The research reports a decline in illiteracy from 2016, when gauging began. Back then, 6.7 percent of Brazilians could not read and write. The new level reveals a reduction across all age groups. However, among the elderly, the proportion of illiterate people is more conspicuous. Of those aged 60 and older, 16 percent could not read and write in 2022.

Regions

Even though rates have dropped in all regions of the country, inequalities are still evident. The Northeast is home to 55.3 percent of all nationals aged 15 or more who cannot read and write. Illiteracy there reaches 11.7 percent of the people. In the North, the proportion stands at 6.4 percent. The other regions—the Central-West (4%), the South (3%), and the Southeast (2.9%)—are below the national average.

The study casts light on the challenges facing the country as a whole as well as each region, taking into account goals in the National Education Plan, or PNE. Under its stipulations, the rate among people aged 15 and older should have come down to 6.5 percent in 2015—which was not achieved until 2017. Also worthy of note is that the eradication of illiteracy is targeted for 2024.

Significant discrepancies also stand out if we take skin color and race into account. Among whites, the rate for 15-year-olds and older is 3.3 percent and jumps to 9.5 percent considering age 60 and older. Of black and brown people, 8.2 percent of people aged 15 and more cannot read and write, a percentage that climbs up to 27.2 percent among elders.

Access to education

The survey also provides an overview of inequalities in access to education. In Brazil, the proportion of people aged 25 and older who have finished high school displayed a steady growth trajectory and reached 53.2 percent last year. The percentage of the population with complete higher education leaped from 17.5 percent in 2019 to 19.2 percent in 2022. However, once again we notice different realities when considering skin color and race: while 60.7 percent of whites aged at least 25 years had finished high school, among black and brown people the level sat at 47 percent.

“There is a 13.7 percentage-point gap between the two groups scrutinized. From 2016 to 2022, this difference slipped—it was 16.6 percentage points in 2016—but remained elevated, indicating that educational opportunities were different for these groups,” the IBGE reported. The survey also shows that black and brown people aged 25 and more study on average 1.7 years less than white people. Numbers linked to higher education reiterate the asymmetries. In the age group between 18 and 24, 29.2 percent of the white population were attending universities last year. Among black and brown people, this rate was 15.3 percent.

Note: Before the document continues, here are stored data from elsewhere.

(** Witness of C8: the same clip sent twice in a row to the example
    world. *)
Lemma C8_same_request_twice_witness :
  let w := demo_world false false in
  let first := process_voice_translation w (demo_request [x10]) fresh_state in
  let second := process_voice_translation w (demo_request [x10]) first.2 in
  ∃ body_a body_b : gmap string pyval,
    first.1 = Ok (body_a, 200) ∧ second.1 = Ok (body_b, 200) ∧
    body_a !! "audio_file" = Some (PyStr "7d9f3c1e-5a2b-4c8d-9e0f-9.mp3") ∧
    body_b !! "audio_file" = Some (PyStr "7d9f3c1e-5a2b-4c8d-9e0f-20.mp3") ∧
    body_a !! "audio_file" ≠ body_b !! "audio_file" ∧
    body_a !! "original_text" = body_b !! "original_text" ∧
    body_a !! "translated_text" = body_b !! "translated_text".
Proof.
  intros w first second.
  pose (body_a := ({[ "original_text" := PyStr "hello";
                      "translated_text" := PyStr "hi:hello";
                      "audio_file" := PyStr "7d9f3c1e-5a2b-4c8d-9e0f-9.mp3" ]}
                   : gmap string pyval)).
  pose (body_b := ({[ "original_text" := PyStr "hello";
                      "translated_text" := PyStr "hi:hello";
                      "audio_file" := PyStr "7d9f3c1e-5a2b-4c8d-9e0f-20.mp3" ]}
                   : gmap string pyval)).
  assert (Ha : process_voice_translation w (demo_request [x10]) fresh_state
               = (Ok (body_a, 200), first.2)) by (vm_compute; reflexivity).
  assert (Hb : process_voice_translation w (demo_request [x10]) first.2
               = (Ok (body_b, 200), second.2)) by (vm_compute; reflexivity).
  destruct (C8_same_request_twice w (demo_request [x10]) body_a body_b
              fresh_state first.2 first.2 second.2
              (demo_world_recognition_deterministic false false)
              (demo_world_translation_deterministic false false)
              Ha Hb)
    as ((Horig & _ & Htrans & _) & _ & Hdiff).
  exists body_a, body_b.
  split; [vm_compute; reflexivity |]. split; [vm_compute; reflexivity |].
  split; [reflexivity |]. split; [reflexivity |].
  split; [| split; [exact Horig | exact Htrans]].
  apply Hdiff; [apply demo_world_uuid4_never_repeats |].
  exists []. reflexivity.
Defined.

(** C8 as stated fails.  In the world whose UUID generator repeats itself,
    recognition and translation are deterministic, the same request is sent
    twice in a row, both runs succeed, and the two answers carry the same
    [audio_file]. *)
Lemma C8_repeated_uuid_counterexample :
  let w := repeating_uuid_world in
  let first := process_voice_translation w (demo_request [x10]) fresh_state in
  let second := process_voice_translation w (demo_request [x10]) first.2 in
  recognition_deterministic w ∧
  translation_deterministic w ∧
  ∃ body_a body_b : gmap string pyval,
    first.1 = Ok (body_a, 200) ∧ second.1 = Ok (body_b, 200) ∧
    ¬ (body_a !! "audio_file" ≠ body_b !! "audio_file").
Proof.
  intros w first second.
  split; [intros t t' audio_data language; reflexivity |].
  split; [intros t t' source target text; reflexivity |].
  exists {[ "original_text" := PyStr "hello";
            "translated_text" := PyStr "hi:hello";
            "audio_file" := PyStr "7d9f3c1e-5a2b-4c8d-9e0f-3b1a6c5d4e2f.mp3" ]},
         {[ "original_text" := PyStr "hello";
            "translated_text" := PyStr "hi:hello";
            "audio_file" := PyStr "7d9f3c1e-5a2b-4c8d-9e0f-3b1a6c5d4e2f.mp3" ]}.
  split; [vm_compute; reflexivity |]. split; [vm_compute; reflexivity |].
  intros Hne. by apply Hne.
Qed.

(** * Further properties of the handler *)

(** ** Exceptions that leave the handler *)

Lemma save_upload_run (w : World) (file : bytes) (st : State) :
  save_upload w file st
  = match file_save w (length (trace st)) file with
    | Ok _ =>
        (Ok tt,
         mkState (<[path_join UPLOAD_FOLDER "input.wav" := file]> (fs st))
                 (Call_file_save (path_join UPLOAD_FOLDER "input.wav") :: trace st))
    | Raise e =>
        (Raise e,
         mkState (fs st)
                 (Call_file_save (path_join UPLOAD_FOLDER "input.wav") :: trace st))
    end.
Proof.
  unfold save_upload. run_M. by destruct (file_save w _ file) as [[] | e].
Qed.

(** What makes the handler raise. *)
Lemma process_raises_inv (w : World) (request : Request) (e : exn)
    (st st' : State) :
  process_voice_translation w request st = (Raise e, st') →
  ∃ file : bytes,
    files request !! "audio" = Some file ∧
    save_upload w file st = (Raise e, st').
Proof.
  intros Hrun.
  destruct (files request !! "audio") as [file |] eqn:Hf;
    [| rewrite (process_no_audio w _ _ Hf) in Hrun; discriminate].
  exists file. split; [reflexivity |].
  destruct (save_upload w file st) as [[[] | e0] s0] eqn:Hs.
  - destruct (convert_footprint w s0) as (r0 & files1 & new0 & Hc & _).
    destruct r0 as [response | wav_path].
    + rewrite (process_not_converted w _ _ _ _ _ _ Hf Hs Hc) in Hrun.
      discriminate.
    + rewrite (process_converted w _ _ _ _ _ _ Hf Hs Hc) in Hrun.
      set (s1 := mkState files1 (new0 ++ trace s0)) in *.
      destruct (recognize_footprint w wav_path (source_lang_of request) s1)
        as (ot & err & new1 & Hr & _).
      destruct (truthy err) eqn:Ht.
      * rewrite (speech_to_speech_halts w _ _ (target_lang_of request)
                   _ _ _ _ Hr Ht) in Hrun. discriminate.
      * destruct (translate_footprint w ot (source_lang_of request)
                    (target_lang_of request)
                    (mkState (fs s1) (new1 ++ trace s1)))
          as (translated & new2 & Htr & _).
        destruct (synthesize_footprint w translated (target_lang_of request)
                    (mkState (fs s1) (new2 ++ new1 ++ trace s1)))
          as (out & files3 & new3 & Hsy & _).
        simpl in Htr, Hsy.
        rewrite (speech_to_speech_continues w _ _ _ _ _ _ _ _ _ _ _
                   Hr Ht Htr Hsy) in Hrun.
        discriminate.
  - rewrite (process_save_raises w _ _ _ _ _ Hf Hs) in Hrun.
    by injection Hrun as -> ->.
Qed.



(** ** The responses of the handler *)

Lemma truthy_inv (v : pyval) :
  truthy v = true → ∃ s : string, v = PyStr s ∧ s ≠ "".
Proof.
  destruct v as [| s]; [discriminate |].
  destruct s; [discriminate |]. intros _. by eexists.
Qed.



(** ** The recognizer *)


(** The calls made before step A are those of saving and converting. *)
Lemma converted_at_trace (w : World) (request : Request) (st : State)
    (wav_path : string) (st1 : State) :
  converted_at w request st wav_path st1 →
  ∃ new : list call,
    trace st1 = new ++ trace st ∧ calls_in [Save; Normalize] new.
Proof.
  intros (file & st0 & _ & Hs & Hc).
  destruct (save_upload_footprint w file st) as (r & files0 & Hs').
  rewrite Hs in Hs'. injection Hs' as _ ->.
  destruct (convert_footprint w
              (mkState files0
                 (Call_file_save (path_join UPLOAD_FOLDER "input.wav") :: trace st)))
    as (r1 & files1 & new & Hc' & Hin & _).
  rewrite Hc in Hc'. injection Hc' as _ ->. simpl.
  exists (new ++ [Call_file_save (path_join UPLOAD_FOLDER "input.wav")]).
  split; [by rewrite <- app_assoc |].
  apply calls_in_app; [| calls_in_auto].
  eapply calls_in_weaken; [| exact Hin].
  intros s Hs1. by apply list_elem_of_further.
Qed.



(** ** The order of the calls *)


(** ** The successful run, call by call *)



(** ** The files of the store *)

Lemma store_grows_refl (w : World) (files0 : gmap string (list byte)) :
  store_grows w files0 files0.
Proof. by split. Qed.

Lemma store_grows_trans (w : World) (f1 f2 f3 : gmap string (list byte)) :
  store_grows w f1 f2 → store_grows w f2 f3 → store_grows w f1 f3.
Proof.
  intros [Hk12 Hf12] [Hk23 Hf23]. split.
  - intros path H. by apply Hk23, Hk12.
  - intros path H. by rewrite Hf23, Hf12.
Qed.

Lemma store_grows_insert (w : World) (files0 : gmap string (list byte))
    (path : string) (b : bytes) :
  artifact_path w path → store_grows w files0 (<[path := b]> files0).
Proof.
  intros Hart. split.
  - intros p H. destruct (decide (path = p)) as [<- | Hne].
    + rewrite lookup_insert_eq. by eexists.
    + by rewrite lookup_insert_ne.
  - intros p Hp. apply lookup_insert_ne. by intros <-.
Qed.

Lemma save_upload_store (w : World) (file : bytes) (st : State) :
  store_grows w (fs st) (fs (save_upload w file st).2).
Proof.
  rewrite save_upload_run.
  destruct (file_save w _ file) as [[] | e]; simpl.
  - apply store_grows_insert. by left.
  - apply store_grows_refl.
Qed.

Lemma convert_audio_store (w : World) (st : State) :
  store_grows w (fs st) (fs (convert_audio w st).2).
Proof.
  unfold convert_audio, convert_try. run_M.
  destruct (fs st !! _) as [raw |]; simpl; [| apply store_grows_refl].
  destruct (AudioSegment_from_file w raw) as [audio | e]; simpl;
    [| apply store_grows_refl].
  destruct (AudioSegment_export w audio) as [wav | e]; simpl;
    [| apply store_grows_refl].
  apply store_grows_insert. right. by left.
Qed.

Lemma synthesize_store (w : World) (text target_lang : string) (st : State) :
  store_grows w (fs st) (fs (text_to_speech_file w text target_lang st).2).
Proof.
  unfold text_to_speech_file, synthesize_try. run_M.
  destruct (gTTS w text _) as [[] | e]; simpl; [| apply store_grows_refl].
  destruct (tts_save w _ text _) as [mp3 | e]; simpl;
    [| apply store_grows_refl].
  apply store_grows_insert. right. right. by eexists.
Qed.


(** ** Fetching the audio *)

(** When the [try] block of the synthesizer ends normally, the audio that
    the synthesis service returned is in the store under the returned
    name. *)
Lemma synthesize_try_ok_inv (w : World) (text target_lang : string)
    (out : pyval) (st st' : State) :
  synthesize_try w text target_lang st = (Ok out, st') →
  ∃ mp3 : bytes,
    tts_save w (S (S (length (trace st)))) text (tgt_trans_code target_lang)
      = Ok mp3 ∧
    out = PyStr (uuid4 w (S (length (trace st))) +:+ ".mp3") ∧
    fs st' = <[path_join UPLOAD_FOLDER (uuid4 w (S (length (trace st))) +:+ ".mp3")
                 := mp3]> (fs st).
Proof.
  unfold synthesize_try. run_M.
  destruct (gTTS w text _) as [[] | e]; simpl; [| discriminate].
  destruct (tts_save w _ text _) as [mp3 | e]; simpl; [| discriminate].
  intros [= <- <-]. by exists mp3.
Qed.



Lemma string_app_inv_suffix (s1 s2 t1 t2 : string) :
  String.length t1 = String.length t2 →
  s1 +:+ t1 = s2 +:+ t2 → t1 = t2.
Proof.
  intros Hlen. revert s2.
  induction s1 as [| a s1 IH]; intros [| b s2] H; simpl in H.
  - exact H.
  - apply (f_equal String.length) in H.
    rewrite !string_length_app in H. simpl in H. lia.
  - apply (f_equal String.length) in H.
    rewrite !string_length_app in H. simpl in H. lia.
  - injection H as _ H. by apply (IH s2).
Qed.

(** A name made from a UUID is not the name of the saved upload. *)
Lemma mp3_path_ne_input (u : string) :
  path_join UPLOAD_FOLDER (u +:+ ".mp3") ≠ path_join UPLOAD_FOLDER "input.wav".
Proof.
  unfold path_join. intros H.
  apply String.app_inj in H. apply String.app_inj in H.
  apply (string_app_inv_suffix u "input" ".mp3" ".wav") in H;
    [discriminate | reflexivity].
Qed.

The survey also shows a small drop in the percentage of four to five-year-old kids attending school: from 92.7 percent in 2019 to 91.5 percent in 2022. For 6–14-year-olds, a slight increase was reported, and the rate reached 99.4 percent. Universal education in this age group had been virtually achieved in 2016, when 99.2 percent of children were going to school.